Problem to solve | Go over the data and work out how many lines include the word "split". Give that number only.

::: Excerpted records

(** A CMD53 in byte mode that succeeds has put the command with
    the function, register and count of the transfer on the bus and then, for a
    write, the buffer's bytes as little-endian words, from which the bytes can be
    read back; a read returns the bytes of the words that came out of the port, as
    many as were asked for. *)
Lemma fifo_chunks (addr : Z) (buf : list Z) (count : nat) (s s' : S) (Hb : bytes_ok buf)
    (Hn : (count ≤ length buf)%nat) :
  (cmd53_write_chunk addr buf count s = (Ok (), s') →
     ∃ ws, evs s' = evs s ++ chunk_cmd true addr count :: (Out <$> ws) ∧
           length ws = ((count + 3) / 4)%nat ∧ bytes_of ws count = take count buf) ∧
  (∀ data, cmd53_read_chunk addr count count s = (Ok data, s') →
     ∃ ws, evs s' = evs s ++ chunk_cmd false addr count :: (In <$> ws) ∧
           length ws = ((count + 3) / 4)%nat ∧ data = bytes_of ws count).
Proof.
  split.
  - intros E. set (ws := words_of ((count + 3) / 4) (take count buf)).
    assert (G : gives (λ _ l, l = chunk_cmd true addr count :: (Out <$> ws))
                  (cmd53_write_chunk addr buf count : st S ())).
    { unfold cmd53_write_chunk. eapply gives_weaken.
      - eapply (gives_cons _ (λ _ l, l = Out <$> ws)); [apply gives_start|intros _].
        apply gives_after; [quiet_auto|intros sts]. apply gives_after; [quiet_auto|intros _].
        apply gives_after; [quiet_auto|intros _]. apply gives_after; [quiet_auto|intros sts2].
        destruct (has sts2 _); [apply gives_after; [unfold recover_dat; quiet_auto|by intros _ ? ? ?]|].
        eapply gives_weaken; [eapply (gives_cons _ (λ _ l, l = [])); [apply gives_write_words|intros _]|].
        + apply gives_quiet, quiet_finish.
        + intros a l (l2 & -> & ->). by rewrite app_nil_r.
      - by intros a l (l2 & -> & ->). }
    destruct (G s () s' E) as (l & Hl & ->). exists ws. split; [exact Hl|]. split.
    + unfold ws. clear. generalize (take count buf). induction ((count + 3) / 4)%nat as [|k IH]; intros l; [done|].
      simpl. by rewrite IH.
    + apply words_round; [by apply Forall_take|]. rewrite length_take. lia.
  - intros data E.
    assert (G : gives (λ data l, ∃ ws, l = chunk_cmd false addr count :: (In <$> ws) ∧
                  length ws = ((count + 3) / 4)%nat ∧ data = bytes_of ws count)
                  (cmd53_read_chunk addr count count : st S (list Z))).
    { unfold cmd53_read_chunk. eapply gives_weaken.
      - eapply gives_cons; [apply gives_start|intros _].
        apply gives_after; [quiet_auto|intros sts]. apply gives_after; [quiet_auto|intros _].
        instantiate (1 := λ data l, ∃ ws, l = In <$> ws ∧ length ws = ((count + 3) / 4)%nat ∧ data = bytes_of ws count).
        cbv beta. destruct (has sts _).
        { apply gives_after; [quiet_auto|intros _]. apply gives_after; [unfold recover_dat; quiet_auto|].
          by intros _ ? ? ?. }
        eapply gives_weaken.
        + eapply gives_bind; [apply gives_read_words|intros d]. apply gives_after; [apply quiet_finish|intros _].
          apply gives_ret.
        + cbv beta. intros d l (d0 & l1 & l2 & -> & (ws & -> & Hw & ->) & -> & ->).
          exists ws. by rewrite app_nil_r.
      - cbv beta. intros d l (l2 & -> & ws & -> & Hw & ->). by exists ws. }
    destruct (G s data s' E) as (l & Hl & ws & -> & Hw & ->). by exists ws.
Qed.
End chunks.

(** ** A controller and a card to evaluate on

    Commands complete at once, or ([late]) a millisecond later; [wired] says whether
    the controller's interrupt reaches the handler. The data port holds as many
    words as the block size asks for. *)
Module SimSd.
Record t := mk { int : Z; resp : Z; blk : Z; left : nat; rx : list Z; late : bool; wired : bool; due : bool }.
Definition reset (rx : list Z) (late wired : bool) : t := mk 0 0 0 0 rx late wired false.

Definition ready_bits (left : nat) : Z := if bool_decide (left = 0)%nat then INT_DATA_END else Z.lor BUF_WRDY BUF_RRDY.
(** One word has passed the port. *)
Definition pass (rx : list Z) (c : t) : t :=
  match c.(left) with
  | O => c
  | S n => mk (Z.lor (Z.ldiff c.(int) (Z.lor BUF_WRDY BUF_RRDY)) (ready_bits n)) c.(resp) c.(blk) n rx c.(late) c.(wired) c.(due)
  end.
Definition answer (index : Z) : Z :=
  if bool_decide (index = 5) then 0x80FF8000 else if bool_decide (index = 3) then 0x12340000 else 0x2020.
Definition start (word : Z) (c : t) : t :=
  let index := Z.shiftr word 24 in
  let data := bool_decide (index = 53) in
  let n := if data then ((Z.to_nat (Z.land c.(blk) 0xFFF) + 3) / 4)%nat else O in
  let bits := if data then Z.lor BUF_WRDY BUF_RRDY else 0 in
  mk (Z.lor c.(int) (if c.(late) then bits else Z.lor INT_RESPONSE bits)) (answer index) c.(blk) n c.(rx)
     c.(late) c.(wired) c.(late).

#[export] Instance board : Board t := {|
  rd := λ r c,
    if bool_decide (r = NORM_AND_ERR_INT_STS) then (c.(int), c)
    else if bool_decide (r = RESP31_0) then (c.(resp), c)
    else if bool_decide (r = BUF_DATA) then (default 0 (head c.(rx)), pass (tail c.(rx)) c)
    else if bool_decide (r = CLK_CTL_SWRST) then (2, c)
    else (0, c);
  wr := λ r v c,
    if bool_decide (r = NORM_AND_ERR_INT_STS) then
      mk (Z.lor (Z.ldiff c.(int) v) (if bool_decide (c.(left) = 0)%nat then 0 else Z.lor BUF_WRDY BUF_RRDY))
         c.(resp) c.(blk) c.(left) c.(rx) c.(late) c.(wired) c.(due)
    else if bool_decide (r = BLK_SIZE_AND_CNT) then mk c.(int) c.(resp) v c.(left) c.(rx) c.(late) c.(wired) c.(due)
    else if bool_decide (r = XFER_MODE_AND_CMD) then start v c
    else if bool_decide (r = BUF_DATA) then pass c.(rx) c
    else c;
  wr8 := λ _ _ c, c;
  wr16 := λ _ _ c, c;
  dma_phys := 0x80000000;
  dma_store := λ _ c, c;
  dma_load := λ n _, zeros n;
  on_spin := λ c, (0%nat, c);
  on_sleep := λ _ c,
    if c.(due) then
      (if c.(wired) then 1%nat else 0%nat,
       mk (Z.lor c.(int) INT_RESPONSE) c.(resp) c.(blk) c.(left) c.(rx) c.(late) c.(wired) false)
    else (0%nat, c);
  on_block := λ c, (0%nat, c) |}.

Definition idle {W} (w : W) : Sd W := mkSd w false false false false 0 0 0 0 0 false false 0.
Definition watched (c : t) : Sd (Traced t) := idle (traced c 0 []).
End SimSd.
#[local] Existing Instance SimSd.board.

(** The interrupt handler clears the completion of every
    command it sees, also of one whose completion is being polled for: the same
    CMD52, answered by the card a millisecond after it was sent, succeeds while the
    interrupt is not taken and times out with [-110] when it is. *)
Lemma polled_command_lost :
  (sd_cmd52_read_func 0 0x05 (SimSd.idle (SimSd.reset [] true false))).1 = Ok 0x20 ∧
  (sd_cmd52_read_func 0 0x05 (SimSd.idle (SimSd.reset [] true true))).1 = Err (-110).
Proof. split; vm_compute; reflexivity. Qed.

Lemma enumeration_sequence_witness :
  ∃ ocr k, (1 ≤ k ≤ 100)%nat ∧ ocr ≠ 0 ∧
    evs (sdio_card_init (SimSd.watched (SimSd.reset [] false true))).2 =
      [] ++ [Cmd 0 CMD0_XFER_MODE; Cmd 0 CMD5_XFER_MODE] ++
      replicate k (Cmd (Z.land ocr 0x00FFFF00) CMD5_XFER_MODE) ++
      [Cmd 0 CMD3_XFER_MODE; Cmd (wrap 32 (Z.shiftl 0x1234 16)) CMD7_XFER_MODE].
Proof.
  refine (enumeration_sequence (SimSd.watched (SimSd.reset [] false true))
    (sdio_card_init (SimSd.watched (SimSd.reset [] false true))).2 0x1234 _).
  vm_compute. reflexivity.
Defined.

Lemma fifo_chunks_witness :
  (∃ ws, evs (cmd53_write_chunk 0x107 [1; 2; 3; 4; 5] 5 (SimSd.watched (SimSd.reset [] false true))).2 =
           [] ++ chunk_cmd true 0x107 5 :: (Out <$> ws) ∧ length ws = 2%nat ∧ bytes_of ws 5 = [1; 2; 3; 4; 5]) ∧
  (cmd53_read_chunk 0x108 5 5 (SimSd.watched (SimSd.reset [0x04030201; 5] false true))).1 = Ok [1; 2; 3; 4; 5].
Proof.
  split.
  - refine (proj1 (fifo_chunks 0x107 [1; 2; 3; 4; 5] 5 (SimSd.watched (SimSd.reset [] false true)) _ _ _) _).
    + repeat constructor; lia.
    + simpl. lia.
    + vm_compute. reflexivity.
  - vm_compute. reflexivity.
Defined.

::::::

Task answer | 4